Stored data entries
________________

(** ** The outbound request, further *)

(** X8: the credentials bear on the headers of the outbound request
    only: its method, its url and its body are the same under every
    configuration. *)
Theorem credentials_touch_headers_only (env env' : Env) (args : JsValue) :
  method (build_config env args) = method (build_config env' args) /\
  url (build_config env args) = url (build_config env' args) /\
  data (build_config env args) = data (build_config env' args).
Proof.
  rewrite !method_build_config, !url_build_config.
  unfold build_config. now rewrite !data_inject_auth.
Qed.

Lemma truthy_false (v : JsValue) :
  truthy v = false <->
  In v [JUndefined; JNull; JBool false; JNum 0; JStr ""].
Proof.
  assert (Hno : forall x : JsValue,
             (forall b, x <> JBool b) -> (forall n, x <> JNum n) ->
             (forall s, x <> JStr s) -> x <> JUndefined -> x <> JNull ->
             ~ In x [JUndefined; JNull; JBool false; JNum 0; JStr ""]).
  { intros x Hb Hn Hs Hu Hl [H|[H|[H|[H|[H|[]]]]]]; subst x; congruence. }
  destruct v as [| |b|n|s|xs|ps]; simpl.
  - tauto.
  - tauto.
  - destruct b; split; try tauto; try discriminate.
    intros [H|[H|[H|[H|[H|[]]]]]]; discriminate H.
  - destruct (Z.eqb_spec n 0) as [->|Hn]; simpl; split; try tauto;
      try discriminate.
    intros [H|[H|[H|[H|[H|[]]]]]]; congruence.
  - destruct (String.eqb_spec s "") as [->|Hs]; simpl; split; try tauto;
      try discriminate.
    intros [H|[H|[H|[H|[H|[]]]]]]; congruence.
  - split; [discriminate|]. intros H. exfalso. revert H.
    apply Hno; congruence.
  - split; [discriminate|]. intros H. exfalso. revert H.
    apply Hno; congruence.
Qed.

(** X9: the body test is a truthiness test: under POST and PUT the body
    is sent unless it is undefined, null, false, 0 or the empty string, and
    one of these is never sent. *)
Theorem falsy_body_is_not_sent (env : Env) (args : JsValue) :
  let body := get_prop args "body" in
  let falsy := [JUndefined; JNull; JBool false; JNum 0; JStr ""] in
  (In body falsy -> data (build_config env args) = JUndefined) /\
  (get_prop args "method" = JStr "POST" \/ get_prop args "method" = JStr "PUT" ->
   ~ In body falsy -> data (build_config env args) = body).
Proof.
  cbv zeta. unfold build_config. rewrite data_inject_auth. unfold attach_body.
  split.
  - intros H. apply truthy_false in H. rewrite H, andb_false_r. reflexivity.
  - intros Hm Hb. rewrite <- truthy_false in Hb.
    apply not_false_is_true in Hb. rewrite Hb.
    destruct Hm as [-> | ->]; reflexivity.
Qed.

(** X10: [headers: null] passes the guard and is treated as no headers
    at all: the outbound request is the one of the same call without
    [headers]. *)
Theorem null_headers_are_no_headers (env : Env) (args args' : JsValue) :
  get_prop args "headers" = JNull ->
  get_prop args' "headers" = JUndefined ->
  get_prop args' "method" = get_prop args "method" ->
  get_prop args' "endpoint" = get_prop args "endpoint" ->
  get_prop args' "body" = get_prop args "body" ->
  isValidEndpointArgs args = isValidEndpointArgs args' /\
  build_config env args = build_config env args'.
Proof.
  intros Hn Hu Hm He Hb. split.
  - destruct args as [| | | | |xs|ps]; try (cbn in Hn; discriminate Hn).
    unfold isValidEndpointArgs at 1. rewrite Hn, <- Hm, <- He.
    destruct args' as [| | | | |xs'|ps']; try reflexivity.
    unfold isValidEndpointArgs. now rewrite Hu.
  - unfold build_config, attach_body, initial_config.
    rewrite Hn, Hu, Hm, He, Hb. reflexivity.
Qed.

Lemma null_headers_are_no_headers_witness :
  let args := JObj [("method", JStr "GET"); ("endpoint", JStr "/users/");
                    ("headers", JNull)] in
  isValidEndpointArgs args = isValidEndpointArgs get_users /\
  build_config bearer_credentials args = build_config bearer_credentials get_users.
Proof.
  apply (null_headers_are_no_headers bearer_credentials
           (JObj [("method", JStr "GET"); ("endpoint", JStr "/users/");
                  ("headers", JNull)]) get_users);
    reflexivity.
Defined.

(** ** The tool listing *)

Example listing_with_bearer :
  fst (list_tools bearer_credentials start_of_day)
  = Returned
      {| tools :=
           [ {| tool_name := "endpoint";
                tool_description :=
                  String.concat line_feed [
                    "Test a REST API endpoint and get detailed response information. ";
                    "";
                    "Base URL: https://api.example.com";
                    "";
                    "Authentication: Bearer token authentication configured";
                    "";
                    "The tool automatically:";
                    "- Normalizes endpoints (adds leading slash, removes trailing slashes)";
                    "- Handles authentication header injection";
                    "- Accepts any HTTP status code as valid";
                    "- Returns detailed response information including:";
                    "  * Full URL called";
                    "  * Status code and text";
                    "  * Response headers";
                    "  * Response body";
                    "  * Request details (method, headers, body)";
                    "  * Response timing";
                    "  * Validation messages";
                    "";
                    "Error Handling:";
                    "- Network errors are caught and returned with descriptive messages";
                    "- Invalid status codes are still returned with full response details";
                    "- Authentication errors include the attempted auth method";
                    "" ];
                tool_inputSchema := endpoint_inputSchema |} ] |}.
Proof. reflexivity. Qed.
(** X23: [chatWithAI] answers 400, sending nothing, when [message] is not
    a string or is blank once trimmed. With a key configured and a client
    built, exactly one message goes out, the trimmed one, and the answer is
    the completion, or the canned reply when the call fails; when the
    client could not be built, nothing is sent and the canned reply is
    given. *)
Theorem chatWithAI_with_key (e : Env) (ctor_ok : bool) (api : string -> option string)
    (b : gmap string Val) :
  ((forall m, b !! "message" <> Some (VStr m)) -> chatWithAI e ctor_ok api b = (Chat400, [])) /\
  (forall m, b !! "message" = Some (VStr m) -> trim m = EmptyString ->
     chatWithAI e ctor_ok api b = (Chat400, [])) /\
  (forall m, b !! "message" = Some (VStr m) -> trim m <> EmptyString ->
     truthy_str (OPENAI_API_KEY e) = true ->
     chatWithAI e ctor_ok api b =
       if ctor_ok
       then (Chat200 (match api (trim m) with
                      | Some t => Completion t
                      | None => CannedReply (generateAIResponse (trim m))
                      end), [trim m])
       else (Chat200 (CannedReply (generateAIResponse (trim m))), [])).
Proof.
  unfold chatWithAI. split; [| split].
  - intros H. destruct (b !! "message") as [[s| | | | | |]|]; try reflexivity.
    exfalso. exact (H s eq_refl).
  - intros m H Ht. rewrite H, Ht. reflexivity.
  - intros m H Ht Hk. rewrite H. unfold openai_client. rewrite Hk.
    destruct (trim m) as [|ch s]; [congruence |].
    destruct ctor_ok; simpl; [destruct (api (String ch s)) |]; reflexivity.
Qed.

Definition env_key : Env := mkEnv None None (Some "sk-test").

Lemma chatWithAI_with_key_witness :
  chatWithAI env_key true (fun _ => None) hi_body
    = (Chat200 (CannedReply (generateAIResponse (trim "  Hi, hello!  "))), [trim "  Hi, hello!  "]).
Proof.
  exact (proj2 (proj2 (chatWithAI_with_key env_key true (fun _ => None) hi_body))
           "  Hi, hello!  " eq_refl ltac:(vm_compute; discriminate) eq_refl).
Defined.



Lemma top_list_in (l : jsnum) (ks : list SortKey) (m : Coll) (d : Doc) :
  d ∈ data (top_list l ks m) -> exists e, e ∈ m /\ d = select_no_v e.
Proof.
  unfold top_list. destruct l as [l|]; simpl; [| intros Hd; apply elem_of_nil in Hd; contradiction].
  intros Hd. apply list_elem_of_In, in_map_iff in Hd as [e [<- He]].
  exists e. split; [| reflexivity]. apply list_elem_of_In in He.
  apply (subseteq_take _ _) in He. rewrite (sort_by_perm _ _) in He. exact He.
Qed.

Lemma top_list_sorted (l : jsnum) (ks : list SortKey) (m : Coll) :
  Forall (fun kd => kd.1 <> "_id" /\ kd.1 <> "__v") ks ->
  sorted_docs ks (data (top_list l ks m)).
Proof.
  intros Hk. unfold top_list. destruct l as [l|]; simpl; [| exact I].
  rewrite <- (drop_0 (sort_by _ m)). apply sorted_page.
  intros a b. apply select_no_v_cmp. exact Hk.
Qed.

Lemma mongo_true_some (o : option Val) : mongo_true o = true -> o = Some (VBool true).
Proof. destruct o as [[| | |[]| | |]|]; simpl; congruence. Qed.

Lemma select_no_v_no_v (e : string * Doc) : select_no_v e !! "__v" = None.
Proof.
  unfold select_no_v, with_id. simpl.
  rewrite lookup_insert_ne by discriminate. apply lookup_delete_eq.
Qed.

(** X25: every book [getFeaturedBooks] returns is a stored book with
    [featured] set to [true], without [__v], newest first; every book
    [getAvailableBooks] returns is a stored book with [availability] set to
    [true], without [__v]; [getBooksByAuthor] answers 400 to a blank
    author and 500 to an author that does not compile as a pattern. *)
Theorem book_lists_filters (rok : string -> bool) (rt : string -> string -> bool)
    (c : Ctx) (r : Req) (st : Store) :
  (forall d, d ∈ data (getFeaturedBooks c r st) ->
     (exists e, e ∈ books st /\ d = select_no_v e) /\
     d !! "featured" = Some (VBool true) /\ d !! "__v" = None) /\
  sorted_docs [("createdAt", true)] (data (getFeaturedBooks c r st)) /\
  (forall d, d ∈ data (getAvailableBooks c r st) ->
     (exists e, e ∈ books st /\ d = select_no_v e) /\
     d !! "availability" = Some (VBool true) /\ d !! "__v" = None) /\
  (forall a, params r !! "author" = Some a -> trim a = EmptyString ->
     getBooksByAuthor rok rt c r st = status_only 400) /\
  (forall a, params r !! "author" = Some a -> trim a <> EmptyString -> rok a = false ->
     getBooksByAuthor rok rt c r st = status_only 500).
Proof.
  split; [| split; [| split; [| split]]].
  - intros d Hd. unfold getFeaturedBooks in Hd.
    apply top_list_in in Hd as [e [He ->]].
    apply list_elem_of_filter in He as [Hf He].
    split; [exists e; split; [exact He | reflexivity] |]. split.
    + rewrite select_no_v_lookup by discriminate. apply mongo_true_some. exact Hf.
    + apply select_no_v_no_v.
  - apply top_list_sorted. repeat constructor; discriminate.
  - intros d Hd. unfold getAvailableBooks in Hd.
    apply list_page_data_in in Hd as [e [He ->]].
    apply list_elem_of_filter in He as [Hf He].
    split; [exists e; split; [exact He | reflexivity] |]. split.
    + rewrite select_no_v_lookup by discriminate. apply mongo_true_some. exact Hf.
    + apply select_no_v_no_v.
  - intros a H Ht. unfold getBooksByAuthor. rewrite H, Ht. reflexivity.
  - intros a H Ht Hr. unfold getBooksByAuthor. rewrite H, Hr.
    destruct (trim a); [congruence | reflexivity].
Qed.
(** X4: the package, its script and its repository carry one name: the
    command installed for the script is the package name, and so is the
    last component of the source URL. *)
Theorem X4_one_name (finder : dir -> list string -> list string) (d : dir) :
  exists kw, setup_calls (run finder d) = [kw] /\
    installed_commands kw = [name kw] /\
    basename (url kw) = name kw /\
    url kw = ("https://github.com/vaquerizaslab/" ++ name kw)%string.
Proof.
  the_call finder d.
  set (kw := setup_kwargs (finder d ["test"])).
  assert (E : url kw = ("https://github.com/vaquerizaslab/" ++ name kw)%string)
    by reflexivity.
  split; [|split; [|exact E]].
  - unfold installed_commands.
    change (scripts kw) with [("bin" ++ String "/" (name kw))%string].
    cbn [map]. now rewrite basename_app.
  - replace (url kw)
      with ("https://github.com/vaquerizaslab" ++ String "/" (name kw))%string
      by (rewrite E; reflexivity).
    now rewrite basename_app.
Qed.

(** X5: the description is the one-line summary given in the source: it is
    not empty and holds neither a line feed nor a carriage return. *)
Theorem X5_description_one_line (finder : dir -> list string -> list string) (d : dir) :
  exists kw, setup_calls (run finder d) = [kw] /\
    description kw = "Assistant to find cutoffs in TAD calling algorithms." /\
    description kw <> "" /\
    contains LF (description kw) = false /\
    contains CR (description kw) = false.
Proof.
  the_call finder d. cbn [description setup_kwargs].
  split; [reflexivity|]. split; [discriminate|]. split; reflexivity.
Qed.

(** X6: the version is a dotted pair of decimal numbers, 0 and 61. *)
Theorem X6_version_numeric (finder : dir -> list string -> list string) (d : dir) :
  exists kw, setup_calls (run finder d) = [kw] /\
    map decimal (split "." (version kw)) = [Some 0; Some 61].
Proof.
  the_call finder d. reflexivity.
Qed.
(** * Deployment orchestration of nodejs-ansible-deploy

    The orchestrator of this repository is written as three Ansible plays:
    - [ansible/rolling-update.yml]    the serial rolling update,
    - [ansible/disaster-recovery.yml] the restore from an explicit backup,
    - the initial deployment play ("Deploy Advanced Node.js Application").

    A play is data: sections of tasks, each task a module call with its
    keywords ([when], [ignore_errors], [register], [retries], [delay],
    [until], [notify], [tags]).  The plays below are transcribed task by
    task, under the names of the tasks; [run_task], [run_host] and
    [run_play] give them the meaning Ansible gives them:
    - per host, the tasks of a section run in order; a task whose [when]
      is false is skipped; a failed task that is not [ignore_errors]
      removes the host from the play; handlers that were notified run at
      the end of the section, on hosts that have not failed;
    - a task with [retries] is tried once more after each failure, up to
      [retries] times, sleeping [delay] seconds in between, until its
      [until] holds (by default: until it does not fail); [uri] fails on
      any status other than 200;
    - per play, the hosts go in batches of [serial], task by task inside a
      batch, and the play stops after a batch in which every host failed;
    - under [--tags] a task runs by Ansible's rules, the special tags
      all, tagged, untagged, always and never included.

    What a module does is modelled on the application directory, the
    backup directory, /tmp, the services and the load balancer membership
    of a host, and on the files it writes outside the application
    directory.  A file goes where its path leads from the root: the
    destination of a copy and the member names of an archive are
    resolved segment by segment, so that [app_dir/../package.json] is
    /opt/package.json, and the member nodejs-app/app.js of an archive
    extracted at / is /nodejs-app/app.js.  Everything else
    (whether a module call fails, what the health endpoint answers, the
    clock, the operator's variables, the files of the control node) is
    read from an oracle, [host_world].

    Two shell scripts stand beside the plays: [deploy.sh], which runs
    the deployment from the control node, and [templates/monitor.sh.j2],
    which the deployment installs as /usr/local/bin/monitor-app.  They
    are transcribed function by function in [DeployScript] and
    [MonitorScript]; a run of a script is the list of what it printed,
    logged and executed, with the way control left it. *)

From stdpp Require Import gmap strings list fin_maps pretty.
From Stdlib Require Import ZArith Lia.
Lemma forallb_sub {A : Type} (p : A -> bool) (f : list cell -> A)
    (rs all : list (list cell)) :
  incl rs all -> forallb p (map f all) = true -> forallb p (map f rs) = true.
Proof.
  intros Hin Hall. rewrite forallb_forall in *.
  intros x Hx. apply in_map_iff in Hx. destruct Hx as (r & <- & Hr).
  apply Hall. apply in_map. apply Hin, Hr.
Qed.

Lemma substring_step_filter (item : string * string) (rs : list (list cell)) :
  incl rs (rows df) ->
  substring_ok df item = true ->
  substring_step (narrowed df rs) item =
  Ok (narrowed df (filter (substring_keep df item) rs)).
Proof.
  intros Hsub. destruct item as [col text].
  unfold substring_ok, substring_step, substring_keep.
  destruct text as [|a text]; [intros _; rewrite filter_all by reflexivity; reflexivity|].
  destruct (index_of col (column_names df)) as [i|] eqn:Hi; [|discriminate].
  intros Hok. apply andb_prop in Hok. destruct Hok as [Hplain Hstr].
  rewrite (getitem_narrowed _ _ Hi). simpl values.
  unfold column_values in Hstr. pose proof (forallb_sub _ _ Hsub Hstr) as Hrs.
  simpl. rewrite (astype_str_ok _ Hrs). simpl.
  unfold str_contains. rewrite Hplain. simpl.
  unfold getitem_mask. simpl. f_equal. unfold narrowed. f_equal.
  rewrite map_map.
  rewrite (select_map_map_filter (cell_at i)
    (fun c => contains_ci (String a text)
                match cell_str c with Some str => str | None => EmptyString end)).
  apply filter_ext_in. intros r Hr.
  rewrite forallb_forall in Hrs. specialize (Hrs (cell_at i r) (in_map _ _ _ Hr)).
  destruct (cell_str (cell_at i r)); [reflexivity|discriminate].
Qed.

________________

From the data above, copy each line that has the string "getBooksByAuthor".

    [true], without [__v]; [getBooksByAuthor] answers 400 to a blank
     getBooksByAuthor rok rt c r st = status_only 400) /\
     getBooksByAuthor rok rt c r st = status_only 500).
  - intros a H Ht. unfold getBooksByAuthor. rewrite H, Ht. reflexivity.
  - intros a H Ht Hr. unfold getBooksByAuthor. rewrite H, Hr.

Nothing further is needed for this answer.